Assim, não observados os pressupostos, resta configurada a lesão aos princípios administrativos, contida no art. 11 da Lei nº 8.429/92, não exigindo necessariamente a existência de dolo ou culpa na conduta do agente nem prova da lesão ao erário público. Basta a simples ilicitude ou imoralidade administrativa para ser configurado o ato de improbidade.
A referida lei, com fundamento na Constituição Federal, visando limitar e condicionar a atuação do agente público, impõe estrita obediência aos princípios norteadores da administração pública. Consequentemente, todo agente público deve, sempre, ao gerir a coisa pública, levar em conta o dever de probidade, lealdade, retidão, honestidade, impessoalidade, imparcialidade, seriedade, diligência e responsabilidade, sob pena de macular o princípio da boa-fé objetiva, chamando para si as sanções da Lei de Improbidade Administrativa.
Na hipótese de violação da figura prevista no art. 11 da Lei 8.429/92, doutrina Marçal Justen Filho que o ato de improbidade administrativa "não depende, para sua consumação, da percepção de um benefício econômico, assim como não se exige dolo específico, para a caracterização conduta intencional, consumando-se a improbidade, nos termos do artigo 11 da Lei n. 8.429/92, por uma ação ou omissão violadora aos deveres da legalidade, honestidade, imparcialidade, honestidade e lealdade." (Curso de Direito Administrativo. São Paulo; Saraiva, p. 686-691).
Nesse mesmo sentido, a doutrina de José Carvalho dos Santos Filho: "o pressuposto exigível de improbidade cometida com base no artigo 11 da Lei n. 8.429/92 é somente a vulneração em si dos princípios administrativos. Conseqüentemente, são pressupostos dispensáveis o enriquecimento ilícito e o dano ao erário, não sendo essencial lesão patrimonial às pessoas mencionadas no artigo 1º da Lei n. 8.429/92." (Manual de Direito Administrativo. Rio de Janeiro: Lúmen Júris, 15ª edição).

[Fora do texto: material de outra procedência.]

Definition permit_claims (p : ExecutionPermit) : PermitClaims :=
  mkPermitClaims (ep_request_hash p) (ep_decision_id p) (ep_obligations_hash p) (ep_actor_id p)
    (ep_nonce p) (ep_expires_at_unix_ms p).

Definition mint_permit (request : EffectRequest) (hash : string) (decision : PolicyDecision)
    : eff GatewayError ExecutionPermit :=
  let* ohash := lift (obligations_hash (pd_obligations decision)) in
  ask* nonce := NewUuid in
  ask* now := Now in
  let claims := mkPermitClaims hash (pd_decision_id decision) ohash (actor_id (er_actor request))
    nonce (now + PERMIT_LIFETIME_MS) in
  let* message := lift (canonical_claims claims) in
  ok (mkPermit hash (pd_decision_id decision) ohash (actor_id (er_actor request)) nonce
        (now + PERMIT_LIFETIME_MS) (hmac_sha256 (gw_permit_key gw) message)
        (pd_obligations decision) false).

Definition permit_mismatch : GatewayError :=
  Safety "permit does not match request, decision, actor, obligations, or expiry".

(** The result is the permit with its [consumed] flag set. *)
Definition authenticate_and_consume (permit : ExecutionPermit) (request : EffectRequest)
    (decision : PolicyDecision) : eff GatewayError ExecutionPermit :=
  let* rhash := lift (request_hash request) in
  let* ohash := lift (obligations_hash (pd_obligations decision)) in
  if negb (String.eqb (ep_request_hash permit) rhash)
     || negb (String.eqb (ep_decision_id permit) (pd_decision_id decision))
     || negb (String.eqb (ep_obligations_hash permit) ohash)
     || negb (String.eqb (ep_actor_id permit) (actor_id (er_actor request)))
  then fail permit_mismatch
  else
    ask* now := Now in
    if (ep_expires_at_unix_ms permit <? now)%Z then fail permit_mismatch
    else
      let* message := lift (canonical_claims (permit_claims permit)) in
      if negb (String.eqb (ep_authentication_tag permit) (hmac_sha256 (gw_permit_key gw) message))
      then fail (Safety "permit authentication failed")
      else if ep_consumed permit then fail (Safety "permit has already been consumed")
      else ok (mkPermit (ep_request_hash permit) (ep_decision_id permit)
                 (ep_obligations_hash permit) (ep_actor_id permit) (ep_nonce permit)
                 (ep_expires_at_unix_ms permit) (ep_authentication_tag permit)
                 (ep_obligations permit) true).

(** *** Admission *)

Definition admission (request : EffectRequest)
    : eff GatewayError (option CommandApprovalContext * EffectRequest) :=
  verify_execution_fence ;;*
  ask* recovery := IsRecoveryMode in
  if recovery : bool then fail (Journal RecoveryMode)
  else if negb (er_schema_version request =? 1)%N || is_empty (er_request_id request)
          || negb (bool_decide (er_phase request = PreEffect))
  then fail (Safety "unsupported schema version, empty request id, or caller-supplied post-effect phase")
  else
    let* s := summary request in
    event request "effect.requested.v1" EC_Effect s ;;*
    match (context ← command_approval_context request;
           prepared ← prepare (gw_kernel gw) request;
           Ok (context, prepared)) with
    | Ok prepared => ok prepared
    | Err error =>
        event request "effect.denied.v1" EC_Effect
          (Object [("reason", Str (gateway_error_text error)); ("source", Str "safety_kernel")]) ;;*
        fail error
    end.

(** *** Approval *)

Definition approval_proof (hash approved_by : string) : eff GatewayError ApprovalProof :=
  ask* t := Timestamp in
  let* approved_at := lift (map_err (fun e => Policy (PolicyUnavailable e)) t) in
  ask* approval_id := NewUuid in
  ok (mkApprovalProof approval_id hash approved_by approved_at).

Definition AUTO_APPROVER : string := "risk-evaluator:auto-low-risk".

(** The answer of the evaluator or of the approval provider. *)
Definition obtain_approval (request : EffectRequest) (hash : string) (decision : PolicyDecision)
    (context : option CommandApprovalContext) (auto : bool)
    : eff GatewayError (result PolicyError (option ApprovalProof)) :=
  if auto then
    let* proof := approval_proof hash AUTO_APPROVER in ok (Ok (Some proof))
  else ask* r := RequestApproval request hash decision context in ok r.

Definition deny_approval {A} (request : EffectRequest) (decision : PolicyDecision)
    (event_type : string) (detail : string * value) (reason : string) (error : GatewayError)
    : eff GatewayError A :=
  let decision_id := ("decision_id", Str (pd_decision_id decision)) in
  event request event_type EC_Approval (Object [decision_id; detail]) ;;*
  event request "effect.denied.v1" EC_Effect (Object [decision_id; ("reason", Str reason)]) ;;*
  fail error.

Definition granted (request : EffectRequest) (proof : ApprovalProof) (auto : bool)
    : eff GatewayError unit :=
  event request "approval.granted.v1" EC_Approval
    (Object [("approval_id", Str (ap_approval_id proof)); ("approved_by", Str (ap_approved_by proof));
             ("request_hash", Str (ap_request_hash proof))]) ;;*
  if auto then
    ask* _ := AutomaticApprovalGranted (mkAutomaticApprovalNotice (er_action request)
      (er_resource request) Low
      (default "automatic low-risk review approved the effect" (ri_reason (er_risk request)))) in
    ok tt
  else ok tt.

Definition approve (context : option CommandApprovalContext) (request : EffectRequest)
    (decision : PolicyDecision) : eff GatewayError (EffectRequest * PolicyDecision) :=
  if negb (bool_decide (pd_outcome decision = RequireApproval)) then ok (request, decision)
  else
    match context with
    | Some c => event request "approval.requested.v1" EC_Approval
                  (Object [("command_context", context_json c)])
    | None => ok tt
    end ;;*
    let* (request, auto) := review_risk request decision in
    let* hash := lift (request_hash request) in
    let* approval := obtain_approval request hash decision context auto in
    match approval with
    | Err error => deny_approval request decision "approval.error.v1"
        ("message", Str (policy_error_text error)) "approval provider failed" (Policy error)
    | Ok None => deny_approval request decision "approval.denied.v1"
        ("reason", Str "operator declined") "operator declined" (Approval "operator declined")
    | Ok (Some proof) =>
        if negb (String.eqb (ap_request_hash proof) hash)
        then fail (Approval "approval proof is bound to a different request")
        else
          granted request proof auto ;;*
          let request := with_approval (Some proof) request in
          let* decision := decide request in
          ok (request, decision)
    end.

Violados, portanto, os deveres de probidade, retidão, impessoalidade, seriedade, imparcialidade, diligência e responsabilidade, o requerido está sujeito às sanções da Lei de improbidade Administrativa, ainda que não tenha havido dano patrimonial ou enriquecimento ilícito. O artigo 21 da Lei n°. 8.429/92 admite a possibilidade de aplicação de sanção, independentemente da efetiva ocorrência de dano ao patrimônio público. Emerson Garcia assevera: "Na dicção do art. 21, I, da Lei n. 8.429/92, a aplicação das sanções previstas no art. 12 independe ''da efetiva ocorrência de dano ao patrimônio público, logo, não sendo o dano o substrato legitimador da sanção, constata-se que é elemento prescindível à configuração da improbidade." (Improbidade Administrativa. Rio de Janeiro: Lúmen Júris, 2ª edição, p. 292).

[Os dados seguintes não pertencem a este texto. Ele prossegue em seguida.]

Lemma effect_stream_ordered_witness :
  exists e x, test_trace false builtin_test !! 3%nat = Some (Ev (Append e) x) /\
    phase_of test_write (take 3 (test_trace false builtin_test)) <> LClosed.
Proof.
  assert (exists e x, test_trace false builtin_test !! 3%nat = Some (Ev (Append e) x) /\
    ne_stream_id e = effect_stream test_write) as (e & x & E & Hs)
    by (do 2 eexists; split; [vm_compute; reflexivity|reflexivity]).
  exists e, x. split; [exact E|].
  exact (proj1 (effect_stream_ordered (H:=test_externals) (H0:=test_display) test_gateway false
    test_write _ _ 3 e x (test_runs false builtin_test _ eq_refl) E Hs)).
Defined.

Lemma release_denial_leaves_effect_open_witness :
  phase_of test_write (test_trace false denying_test) = LRunning.
Proof.
  eapply (release_denial_leaves_effect_open (H:=test_externals) (H0:=test_display) test_gateway
    false test_write _ "post-effect release denied: secret output");
    [apply test_runs; vm_compute; reflexivity|vm_compute; reflexivity].
Defined.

Diante do exposto, a conclusão deste trabalho versa no sentido de entender pela possibilidade jurídica do agente político ser responsabilizado por ato de improbidade administrativa, caso haja contratação por tempo determinado, sem a observância devida aos requisitos legais para a aplicação desta exceção constitucional. Sob a luz dos princípios que regem a administração pública, a exceção prevista no art. 37, IX, Constituição Federal, demonstra que a aplicação de tal dispositivo pela administração pública é legalmente restrita, sob pena de restar caracterizada o ato de improbidade administrativa pelo agente político que o definir.